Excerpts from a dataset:
Lemma directory_new_child_ok d n :
  good_name n -> exists c, directory_new_child d n = Ok c /\ path c = child_path d n /\ wf c /\
    children c = [] /\ songs c = [] /\ playlists c = [] /\ mtime c = 0 /\ dstat c = no_stat.
Proof.
  intros Hn. pose proof (child_path_nonempty d n Hn) as Hne. unfold directory_new_child, directory_new.
  rewrite (bool_decide_true (n <> [])) by apply (name_nonempty _ Hn). cbn [assert mbind res_bind negb].
  change (if directory_is_root d then n else build_db_filename (directory_get_path d) n) with (child_path d n).
  rewrite bool_decide_false by done. cbn [Bool.eqb assert mbind res_bind]. eexists. split; [done|].
  split; [done|]. split; [|done]. apply (wf_intro _ []); cbn; try constructor.
Qed.

(** A child with a new name. *)
Lemma wf_add_child d c n :
  wf d -> wf c -> good_name n -> path c = child_path d n -> directory_get_child d n = Ok None -> wf (add_child c d).
Proof.
  intros (names & Hg & Hnd & Hp & Hc & Hs & Hl)%wf_inv Hwc Hn Hpc Hnone. apply (wf_intro _ (names ++ [n])).
  - apply Forall_app. by split; [|constructor].
  - apply NoDup_app. split; [done|]. split; [|apply NoDup_singleton]. intros x Hx ->%list_elem_of_singleton.
    apply list_elem_of_lookup_1 in Hx as [i Hi].
    assert (Hlen : length (children d) = length names) by (by apply (f_equal length) in Hp; rewrite !length_map in Hp).
    destruct (lookup_lt_is_Some_2 (children d) i) as [c' Hc']; [rewrite Hlen; by eapply lookup_lt_Some|].
    rewrite (get_child_name d names i n c' Hg Hnd Hp Hi Hc') in Hnone. done.
  - cbn [children add_child set_children]. rewrite !map_app, Hp. cbn [map]. by rewrite Hpc.
  - apply Forall_app. by split; [|constructor].
  - done.
  - done.
Qed.

Lemma wf_add_song d s : wf d -> directory_get_song d (ds_uri s) = None -> wf (directory_add_song s d).
Proof.
  intros Hw Hnone. pose proof Hw as (_ & _ & _ & _ & _ & Hs & Hl)%wf_inv.
  apply (wf_same_children d); [done|done|done| |done]. cbn [songs directory_add_song set_songs]. rewrite map_app.
  apply NoDup_app. split; [done|]. split; [|apply NoDup_singleton]. intros u Hu ->%list_elem_of_singleton.
  unfold directory_get_song in Hnone. destruct (list_find _ (songs d)) as [[i t]|] eqn:E; [done|].
  apply list_find_None in E. change (map ds_uri (songs d)) with (ds_uri <$> songs d) in Hu.
  apply list_elem_of_fmap in Hu as (t & Ht & Hin). rewrite Forall_forall in E. by apply (E t Hin).
Qed.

# Exercise brief
Above are the entries; give them back verbatim.

# Reply to the task
Lemma directory_new_child_ok d n :
  good_name n -> exists c, directory_new_child d n = Ok c /\ path c = child_path d n /\ wf c /\
    children c = [] /\ songs c = [] /\ playlists c = [] /\ mtime c = 0 /\ dstat c = no_stat.
Proof.
  intros Hn. pose proof (child_path_nonempty d n Hn) as Hne. unfold directory_new_child, directory_new.
  rewrite (bool_decide_true (n <> [])) by apply (name_nonempty _ Hn). cbn [assert mbind res_bind negb].
  change (if directory_is_root d then n else build_db_filename (directory_get_path d) n) with (child_path d n).
  rewrite bool_decide_false by done. cbn [Bool.eqb assert mbind res_bind]. eexists. split; [done|].
  split; [done|]. split; [|done]. apply (wf_intro _ []); cbn; try constructor.
Qed.

(** A child with a new name. *)
Lemma wf_add_child d c n :
  wf d -> wf c -> good_name n -> path c = child_path d n -> directory_get_child d n = Ok None -> wf (add_child c d).
Proof.
  intros (names & Hg & Hnd & Hp & Hc & Hs & Hl)%wf_inv Hwc Hn Hpc Hnone. apply (wf_intro _ (names ++ [n])).
  - apply Forall_app. by split; [|constructor].
  - apply NoDup_app. split; [done|]. split; [|apply NoDup_singleton]. intros x Hx ->%list_elem_of_singleton.
    apply list_elem_of_lookup_1 in Hx as [i Hi].
    assert (Hlen : length (children d) = length names) by (by apply (f_equal length) in Hp; rewrite !length_map in Hp).
    destruct (lookup_lt_is_Some_2 (children d) i) as [c' Hc']; [rewrite Hlen; by eapply lookup_lt_Some|].
    rewrite (get_child_name d names i n c' Hg Hnd Hp Hi Hc') in Hnone. done.
  - cbn [children add_child set_children]. rewrite !map_app, Hp. cbn [map]. by rewrite Hpc.
  - apply Forall_app. by split; [|constructor].
  - done.
  - done.
Qed.

Lemma wf_add_song d s : wf d -> directory_get_song d (ds_uri s) = None -> wf (directory_add_song s d).
Proof.
  intros Hw Hnone. pose proof Hw as (_ & _ & _ & _ & _ & Hs & Hl)%wf_inv.
  apply (wf_same_children d); [done|done|done| |done]. cbn [songs directory_add_song set_songs]. rewrite map_app.
  apply NoDup_app. split; [done|]. split; [|apply NoDup_singleton]. intros u Hu ->%list_elem_of_singleton.
  unfold directory_get_song in Hnone. destruct (list_find _ (songs d)) as [[i t]|] eqn:E; [done|].
  apply list_find_None in E. change (map ds_uri (songs d)) with (ds_uri <$> songs d) in Hu.
  apply list_elem_of_fmap in Hu as (t & Ht & Hin). rewrite Forall_forall in E. by apply (E t Hin).
Qed.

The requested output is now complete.